Development of a UAV-Based Multi-Dimensional Mapping Framework for Precise Frost Management in Apple Orchards

Open Access
- Author:
- Yuan, Wenan
- Graduate Program:
- Agricultural and Biological Engineering
- Degree:
- Doctor of Philosophy
- Document Type:
- Dissertation
- Date of Defense:
- January 25, 2022
- Committee Members:
- Long He, Major Field Member
Daeun Choi, Chair & Dissertation Advisor
Dimitrios Bolkas, Outside Unit & Field Member
Paul Heinemann, Major Field Member
Suat Irmak, Program Head/Chair - Keywords:
- camera
CNN
image registration
LiDAR
object detection
point cloud
RGB
temperature
thermal
camera
CNN
image registration
LiDAR
object detection
point cloud
RGB
temperature
thermal - Abstract:
- As one of the main causes of weather-related damages in agriculture, frost leads to significant economic losses for farmers worldwide. Yet, traditional frost protection and temperature assessment methods in orchards remain rudimentary.
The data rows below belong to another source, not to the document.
(** X6.  After "New Board" with a name, for a logged-in user, the list of
    boards of the page holds the new board, with an empty layout, and is
    the user's boards, each once, most recent first. *)
Theorem new_board_listed (page : MoodBoardPage.t) (controller : MoodBoardApp)
    (boards_col : list board_doc) (owner name : string) (utcnow : datetime)
    (oid : nat) :
  current_user controller = Some owner -> owner <> "" -> name <> "" ->
  let r :=
    MoodBoardPage.new_board page controller boards_col (Some name) utcnow oid in
  MoodBoardPage.r_boards r
  = (boards_col ++ [mk_board oid owner name [] utcnow])%list
  /\ In (mk_board oid owner name [] utcnow)
       (MoodBoardPage._board_docs (MoodBoardPage.r_page r))
  /\ StronglySorted
       (fun a b => datetime_leb (b_saved_at b) (b_saved_at a) = true)
       (MoodBoardPage._board_docs (MoodBoardPage.r_page r))
  /\ Permutation (MoodBoardPage._board_docs (MoodBoardPage.r_page r))
       (filter (Boards.owned_by owner) (MoodBoardPage.r_boards r))
  /\ MoodBoardPage.board_items (MoodBoardPage.r_page r)
     = MoodBoardPage.board_items page
  /\ MoodBoardPage.current_board (MoodBoardPage.r_page r)
     = MoodBoardPage.current_board page.
Proof.
  intros Hu Ho Hn r. subst r.
  unfold MoodBoardPage.new_board, MoodBoardPage.refresh_board_list.
  apply truthy_true in Ho, Hn. rewrite Hu, Ho, Hn. simpl.
  unfold Boards.find.
  repeat split.
  - apply sort_desc_in, filter_In. unfold Boards.insert_one, Boards.owned_by.
    split; [apply in_or_app; right; left; reflexivity|].
    simpl. apply String.eqb_refl.
  - apply sort_desc_sorted.
  - apply sort_desc_perm.
Qed.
Unmanned aerial vehicles (UAVs) and airborne sensing instruments emerged in recent years as promising tools for assisting efficient and convenient crop monitoring and management in precision agriculture, which creates opportunities in revolutionizing orchard frost protection approaches. With an overarching goal of building an autonomous cyber-physical system (CPS) consisting of UAV-based sensing and unmanned ground vehicle (UGV)-based heating for precise frost management, in this dissertation, a multi-dimensional mapping framework was proposed to process UAV-based thermal imagery, RGB imagery, and light detection and ranging (LiDAR) point cloud data to extract growth stage, canopy temperature, and tree structural information of an apple orchard. A thermal image stitching algorithm was developed to create high-resolution orchard temperature maps. A convolutional neural network (CNN)-based classifier was developed for detecting apple flower buds in RGB images, whose robustness against artificial image distortions and training dataset attributes were also investigated in depth. A UAV-LiDAR system was developed for identifying orchard regions that were unsafe for UGV travelling. The final output of the mapping framework, georeferenced orchard navigation maps, indicated both orchard heating requirements and orchard open space regions, which can potentially serve as a guide for UGV path planning and heat treatment application during frost events in future studies.